Posted by Adam Awdish on
Human Total Factor XII ELISA Kit from Innovative Research was used in the following study:
Sheng-Chieh Chou, Ching-Yeh Lin, Hsuan-Yu Lin, Chen-Hsueh Pai, Cheng-Ye Yu, Su-Feng Kuo, Jen-Shiou Lin, Po-Te Lin, Mei-Hua Hung, Han-Ni Hsieh, Hsiang-Chun Liu & Ming-Ching Shen
International Journal of Hematology
June 8, 2022
Factor XII (FXII) deficiency is a condition that results in prolonged activation time of thromboplastin without being linked to excessive bleeding, and roughly 2% of otherwise healthy blood donors are reported to be deficient in FXII. Although FXII deficiency isn’t a cause of excessive bleeding, studies have linked it to recurrent abortions and concluded it is an essential contributor to thrombosis and inflammation.
The intrinsic coagulation pathway is activated by FXII via contact with negatively charged surfaces that induce changes in zymogen FXII. Following this, activated FXII (FXIIa) activates plasma prekallikrein into kallikrein, which then creates a cycle of more FXII activation. FXIIa also activates Factor XI, which then activates Factor IX before proceeding through the intrinsic coagulation pathway. Despite FIX activation occurring in hemostasis, this activation isn’t redundant, as FXIIa can also initiate the classic complement pathway simultaneously, thus promoting fibrinolysis.

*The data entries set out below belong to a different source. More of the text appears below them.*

(* ===== verification/SdllThreads.v ===== *)
(** * The threads of the two pardirlist.c over items

    What is known of the list and of the global counter while threads search, whatever the
    schedule: the item of every thread that has not finished is in the list, all others have
    their count, and the counter has the sum of these. *)

From stdpp Require Import base list gmap fin_maps strings sorting.
From S2P Require Import Prelude CString Text CMem Dll LevelList SortedInsert ListSort Objects Exchange Threads TidList FileSys FileSearch Listing Sdll SdllDirlist SdllSearch SeqSearch.

(** The blocks that the searches of the entries leave behind. *)
Definition left_by (leaks : bytes → nat) (es : list entry) : nat := foldr (λ xp n, leaks xp.2 + n) 0 es.

Abbreviation sent := (ent ptr sval).

(** The item of an entry, and what it stands for: a thread knows the item, wherever it is in the
    list. *)
Definition idv (e : sent) : ptr * sval := (e_dat e, e_val e).

(** A thread may have written the count. *)
Definition recounted (e e' : sent) : Prop :=
  e_loc e' = e_loc e ∧ e_dat e' = e_dat e ∧
  (e_val e' = e_val e ∨ ∃ n, e_val e' = set_scount (e_val e) (Some n)).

The F12 gene has been linked to inherited severe FXII deficiency via either homozygous or compound heterozygous mutations of the gene. Further, a substitution of C to T at a non-coding area upstream of the F12 starting codon is well-known to cause a significant reduction in FXII protein translation, and this polymorphism is more common in Asian populations.

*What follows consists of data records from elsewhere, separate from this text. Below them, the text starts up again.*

(* ===== verification/ItemOrder.v ===== *)
(** * Following the items through the list

    What the sort and the numbering do to the items, wherever these are, while threads that know
    their items are running. *)

From stdpp Require Import base list gmap fin_maps strings sorting.
From S2P Require Import Prelude CString Text CMem Dll LevelList SortedInsert ListSort Objects Exchange Threads TidList FileSys FileSearch Listing Sdll SdllDirlist SdllSearch SeqSearch SdllThreads.

(** The same list, where the value of a node includes which item it points to: what the sort and
    the numbering do to it says where the item of a thread has gone. *)
Definition tagged_value_at (m : smem) (d : ptr) (v : ptr * sval) (fp : list loc) : Prop :=
  v.1 = d ∧ value_at m d v.2 fp.

Definition tagged : NodeData ptr Z aobj (ptr * sval).
Proof.
  refine {| value_at := tagged_value_at; lev v := sv_level v.2; pth v := sv_path v.2;
            level_of d := (i ← load_item d; mret (i_level i)); path_of := item_path |}.
  - abstract (intros h d v fp [_ Hv]; exact (level_of_ok h d v.2 fp Hv)).
  - abstract (intros h d v fp [_ Hv]; exact (path_of_ok h d v.2 fp Hv)).
  - abstract (intros m m' d v fp [E Hv] Hf; split; [done|by eapply value_at_frame]).
  - abstract (intros m d v fp l [_ Hv] Hl; by eapply value_at_other).
Defined.

Abbreviation tent := (ent ptr (ptr * sval)).
Definition tag (e : sent) : tent := Ent (e_loc e) (e_dat e) (idv e) (e_fp e).
Definition untag (e : tent) : sent := Ent (e_loc e) (e_dat e) (e_val e).2 (e_fp e).
Abbreviation town := (dlown (NodeData0:=tagged)).

Lemma hd_ptr_map {V W} (f : ent ptr V → ent ptr W) es nx :
  (∀ e, e_loc (f e) = e_loc e) → hd_ptr (f <$> es) nx = hd_ptr es nx.
Proof. intros Hl. destruct es; simpl; [done|]. by rewrite Hl. Qed.

Lemma last_ptr_map {V W} (f : ent ptr V → ent ptr W) es pv :
  (∀ e, e_loc (f e) = e_loc e) → last_ptr (f <$> es) pv = last_ptr es pv.
Proof. intros Hl. revert pv. induction es as [|e es IH]; intros pv; simpl; [done|]. by rewrite Hl, IH. Qed.

Lemma seg_map {V W} (f : ent ptr V → ent ptr W) (m : smem) es pv nx :
  (∀ e, e_loc (f e) = e_loc e ∧ e_dat (f e) = e_dat e) → seg m pv es nx → seg m pv (f <$> es) nx.
Proof.
  intros Hl. revert pv. induction es as [|e es IH]; intros pv; simpl; [done|].
  destruct (Hl e) as [-> ->]. rewrite hd_ptr_map by (intros; by apply Hl). intros [? ?]. split; [done|by apply IH].
Qed.

Lemma own_locs_map {V W} (f : ent ptr V → ent ptr W) hp es :
  (∀ e, foot (f e) = foot e) → own_locs hp (f <$> es) = own_locs hp es.
Proof. intros Hf. unfold own_locs. f_equal. induction es as [|e es IH]; [done|]. rewrite fmap_cons, !bind_cons. by rewrite Hf, IH. Qed.

Lemma dlown_map {V W} {NV : NodeData ptr Z aobj V} {NW : NodeData ptr Z aobj W}
    (f : ent ptr V → ent ptr W) h hp hx es R :
  (∀ e, e_loc (f e) = e_loc e ∧ e_dat (f e) = e_dat e ∧ e_fp (f e) = e_fp e) →
  (∀ m e, e ∈ es → value_at m (e_dat e) (e_val e) (e_fp e) →
     value_at (NodeData:=NW) m (e_dat (f e)) (e_val (f e)) (e_fp (f e))) →
  dlown h hp hx es R → dlown h hp hx (f <$> es) R.
Proof.
  intros Hf Hv [[Hh Hs Hva Hn] HR Hb].
  assert (Hfoot : ∀ e, foot (f e) = foot e) by (intros e; unfold foot; by destruct (Hf e) as (-> & _ & ->)).
  constructor; [constructor| |done].
  - rewrite hd_ptr_map, last_ptr_map by (intros; by apply Hf). done.
  - apply seg_map; [|done]. intros e. by destruct (Hf e) as (? & ? & _).
  - unfold vals in *. rewrite Forall_fmap, Forall_forall in *. intros e He. by apply Hv, Hva.
  - change (NoDup (own_locs hp (f <$> es))). by rewrite own_locs_map.
  - by rewrite own_locs_map.
Qed.

Lemma town_tag h hp hx es R : dlown h hp hx es R → town h hp hx (tag <$> es) R.
Proof. apply dlown_map; [done|]. intros m e _ Hv. by split. Qed.

Lemma town_untag h hp hx (es : list tent) R :
  town h hp hx es R → dlown h hp hx (untag <$> es) R ∧ idv <$> (untag <$> es) = e_val <$> es.
Proof.
  intros Ho. split.
  - revert Ho. apply (dlown_map (NV:=tagged)); [done|]. by intros m e _ [_ Hv].
  - rewrite <- list_fmap_compose. apply Forall_fmap_ext_1, Forall_forall. intros e He.
    destruct Ho as [[_ _ Hv _] _ _]. unfold vals in Hv. rewrite Forall_forall in Hv.
    destruct (Hv e He) as [E _]. unfold compose, idv, untag. simpl. rewrite <- E. by destruct (e_val e).
Qed.

Definition set_tnum (v : ptr * sval) (n : Z) : ptr * sval := (v.1, set_snum v.2 n).

Lemma write_tagged_num_ok : write_num_spec (NodeData0:=tagged) write_item_num set_tnum.
Proof.
  intros h hp hx es1 a es2 R n Ho. destruct (town_untag _ _ _ _ _ Ho) as [Ho1 Hid].
  pose proof Ho as [[_ _ Hv _] _ _]. unfold vals in Hv. rewrite Forall_forall in Hv.
  destruct (Hv a ltac:(apply elem_of_app; right; left)) as [Ea _].
  rewrite fmap_app, fmap_cons in Ho1.
  destruct (item_update_ok h hp hx _ (untag a) _ R (λ i, MkItem (i_level i) n (i_count i) (i_tid i) (i_path i))
    (set_snum (e_val a).2 n) Ho1) as (h' & a' & H1 & Ho' & La & Va & Da & _); [done..|].
  apply town_tag in Ho'. rewrite fmap_app, fmap_cons, <- !list_fmap_compose in Ho'.
  assert (Htu : ∀ es : list tent, (∀ e, e ∈ es → e ∈ es1 ++ a :: es2) → tag ∘ untag <$> es = es).
  { intros es Hin. rewrite <- (list_fmap_id es) at 2. apply Forall_fmap_ext_1, Forall_forall. intros e He.
    destruct (Hv e (Hin e He)) as [E _]. unfold compose, tag, untag, idv. simpl. rewrite <- E.
    destruct e as [l d [v1 v2] fp]. simpl in *. by subst. }
  rewrite !Htu in Ho' by (intros e He; rewrite elem_of_app, elem_of_cons; tauto).
  exists h', (tag a'). split; [exact H1|]. split; [exact Ho'|]. split; [done|].
  unfold tag, idv, set_tnum. simpl. rewrite Va, Da, Ea. done.
Qed.

(** The sort and the numbering of the list, as far as the items are concerned. *)
Lemma sort_items_ok h hp hx es R :
  dlown h hp hx es R → es ≠ [] → Sorted (key_le sv_level) (sevals es) →
  ∃ h' es', (hd ← get_head (Some hp); sort_loop swap_items hd (Some hp)) h = Ok (0%Z, h') ∧
    dlown h' hp hx es' R ∧ idv <$> es' ≡ₚ idv <$> es.
Proof.
  intros Ho Hne Hs. apply town_tag in Ho as Ht.
  destruct (sort_loop_ok (NodeData0:=tagged) swap_items (λ _, True) (swap_items_ok _) h hp hx _ R Ht)
    as (h' & es' & H1 & Ho' & Hp & _).
  - by apply Forall_true.
  - by destruct es.
  - apply key_sorted in Hs. apply key_sorted. rewrite <- !list_fmap_compose in *. exact Hs.
  - destruct (town_untag _ _ _ _ _ Ho') as [Hu Hid]. exists h', (untag <$> es'). split; [|split; [done|]].
    + pose proof (dl_hdr _ _ _ _ (do_rep _ _ _ _ _ Ho)) as Hh. mstep. rewrite hd_ptr_map in H1 by done. exact H1.
    + rewrite Hid, Hp. by rewrite <- list_fmap_compose.
Qed.

Lemma number_items_ok h hp es R :
  dlown h hp (Z.of_nat (length es)) es R → es ≠ [] →
  ∃ h' es', Sdll.NumberChildren (Some hp) h = Ok (tt, h') ∧
    dlown h' hp (Z.of_nat (length es)) es' R ∧ Forall2 revalued (idv <$> es) (idv <$> es') ∧
    Forall2 (λ v v', sv_tid v' = sv_tid v) (sevals es) (sevals es').
Proof.
  intros Ho Hne. apply town_tag in Ho as Ht.
  destruct (number_children_ok (NodeData0:=tagged) write_item_num set_tnum write_tagged_num_ok ltac:(done)
    (λ n, n) h hp _ _ R Ht) as (h' & es' & H1 & Ho' & He).
  - by destruct es.
  - by rewrite length_fmap.
  - destruct (town_untag _ _ _ _ _ Ho') as [Hu Hid]. exists h', (untag <$> es').
    split; [exact H1|]. split; [done|]. rewrite <- list_fmap_compose in He.
    change (e_val <$> es' = number (λ v, sv_level v.2) set_tnum (idv <$> es)) in He. split.
    + rewrite Hid, He. apply number_Forall2; [done|]. by intros p q n (? & ? & ? & ?).
    + rewrite <- list_fmap_compose. change (sevals es) with (snd ∘ idv <$> es).
      change (e_val ∘ untag <$> es') with (snd ∘ e_val <$> es'). rewrite !(list_fmap_compose _ snd), He.
      apply Forall2_fmap, number_Forall2; [done|]. by intros p q n ?.
Qed.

Although patients with FXII deficiency don’t need special management, they may still receive unnecessary plasma transfusions or delays in necessary procedures due to unaware physicians. Lack of awareness may also impact the likelihood of future studies on FXII deficiency, thus researchers in this study collected patients with severe congenital FXII deficiency and have been clinically testing and monitoring them since 1995.
Patients’ clinical, lab, and genetic test results were monitored alongside their cell expression of the F12 gene during the study. Blood samples were tested for FXII activity, antigen, and F12 gene cell expression; antigens were detected via ELISA and activity was measured by one stage clotting assay. Further in vitro observations revealed FXII mutations in some patients with severe FXII deficiencies, and one patient was discovered to have a previously unknown FXII mutation that results in a p.Gly542Ser substitution. Interestingly, the mutations observed in patients lead researchers to believe that these deficiencies may be genetically linked to Asian populations, specifically those of Taiwanese descent. The full-length FXII gene was then mapped and published.